Liam Crestwood is a writer from Northern Utah living along the Wasatch Front. His work has previously been seen in Slamchop.
The lake locked island ablaze
the night before, now pushing
ashes along the lake’s waves.
The rivers leading out turn black
with soot, twigs, and wildlife.
A bird, blended with burnt branches,
barely alive floats by.
The only color left, the only way
to see her, is her pale blue eye.
An unblinking dot in the dark.
There’s no wings left,
feathers swallowed in flames,
leaving long black fingers
reaching for help. Want to
hold her, to heal her, but
just brushing her blackened body
would crumble everything to ash.
Her siblings soar overhead,
lucky to escape her fate,
lucky enough to have plumage
to spare (though they won’t,)
lucky to live.
Drowning could sound like a dream.
Instead she floats, her featherless
attempts to fly push her downstream.
-Featured in Issue #1 of the Rosette.
Autumn’s evening frost covers the lawn,
hidden like glass shards from a busted
camera lens which otherwise captured,
immortalized the moment. Each speck
an uncertain omen of snow to come soon.
Not tonight, skies clear of accumulating clouds.
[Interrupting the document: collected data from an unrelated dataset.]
(** A run's reply address does not survive the first hop: whatever message
    of a run a node receives, reply address included, every message emitted
    from the context its component is given, at any later time, belongs to the
    run and carries no reply address, so it is never a reply hop. *)
Theorem reply_address_lost {CS S} `{Env CS S} `{Lib} `{Kube} `{ExecStore S} (p : nat)
    (e h : option (@Handler CS S)) (ctx : Ctx) (msg : Msg goval) (w w1 : World CS S)
    (res : result goerror (any goval)) :
  m_RunID msg <> "" ->
  MsgHandler p e h ctx msg w = Val res w1 -> w_events w1 <> w_events w ->
  exists ctx' port data errs w0 w2,
    execute p e h ctx' msg port data errs w0 = Val res w2 /\ w_events w1 = w_events w2 /\
    forall ctx'' w' edge from to d resp m' run w'',
      world_le w0 w' -> cx_run ctx'' = cx_run ctx' ->
      outgoing ctx'' edge from to d resp w' = Val (m', run) w'' ->
      m_RunID m' = m_RunID msg /\ m_ReplySubject m' = "" /\ m_ReplyTarget m' = "" /\
      Msg_IsReplyHop m' = false.
Proof.
  intros Hid E Hev.
  destruct (msg_handler_reached p e h ctx msg w w1 res Hid E)
    as [?|(ctx' & q & port & data & errs & w0 & w2 & c & Ex & -> & _ & _ & Hfrom)]; [done|].
  exists ctx', port, data, errs, w0, w2. split; [done|].
  split; [by destruct (cancel_same c w2) as (_ & _ & ->)|].
  intros ctx'' w' edge from to d resp m' run w'' Hle Hctx Hout.
  assert (Hq : cx_run ctx' = Some q /\ w_runs w0 !! q = Some (NewRun (m_RunID msg) (m_StepKey msg))).
  { unfold run_from, RunFrom in Hfrom. destruct (cx_run ctx') as [q'|]; [|done].
    destruct (w_runs w0 !! q') as [r'|] eqn:Eq; [|done]. by injection Hfrom as -> ->. }
  destruct Hq as [Hq Hr0]. destruct (le_runs _ _ Hle q _ Hr0) as (r' & Hr' & I1 & I2 & I3 & I4 & I5 & _).
  destruct (outgoing_stamped ctx'' edge from to d resp w') as (m2 & run2 & w3 & Hout2 & Hst).
  rewrite Hout in Hout2. injection Hout2 as <- <- <-.
  unfold stamped, run_from, RunFrom in Hst. rewrite Hctx, Hq, Hr' in Hst.
  destruct Hst as (_ & _ & _ & _ & _ & _ & S1 & S2 & S3 & S4). simpl in I1, I3, I4.
  unfold Msg_IsReplyHop. rewrite S3, S4, S1, I1, I3, I4. done.
Qed.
Porch lights polluting sight creates a starless scene
leaving satellites as heaven’s sole celestial bodies
passing across from one horizon to another.
A day will come when debris will build a shield,
each satellite stopping each other’s path, and
heaven’s shifting view becomes metal
bumping back and forth. Will anyone in the city
notice none of the stars’ lights make it to earth?
Frost still sparkles—stealing from the porch lights,
a private galaxy waiting to be mowed and weeded
When the last star fades from earth’s sight
those innumerable lights will still shine on,
resurrected in-between grass blades
forming new found constellations created
through myths not yet manufactured.
Each sparkle a piece of what once was above,
before satellites blocked us into our world
serving past the people who built them.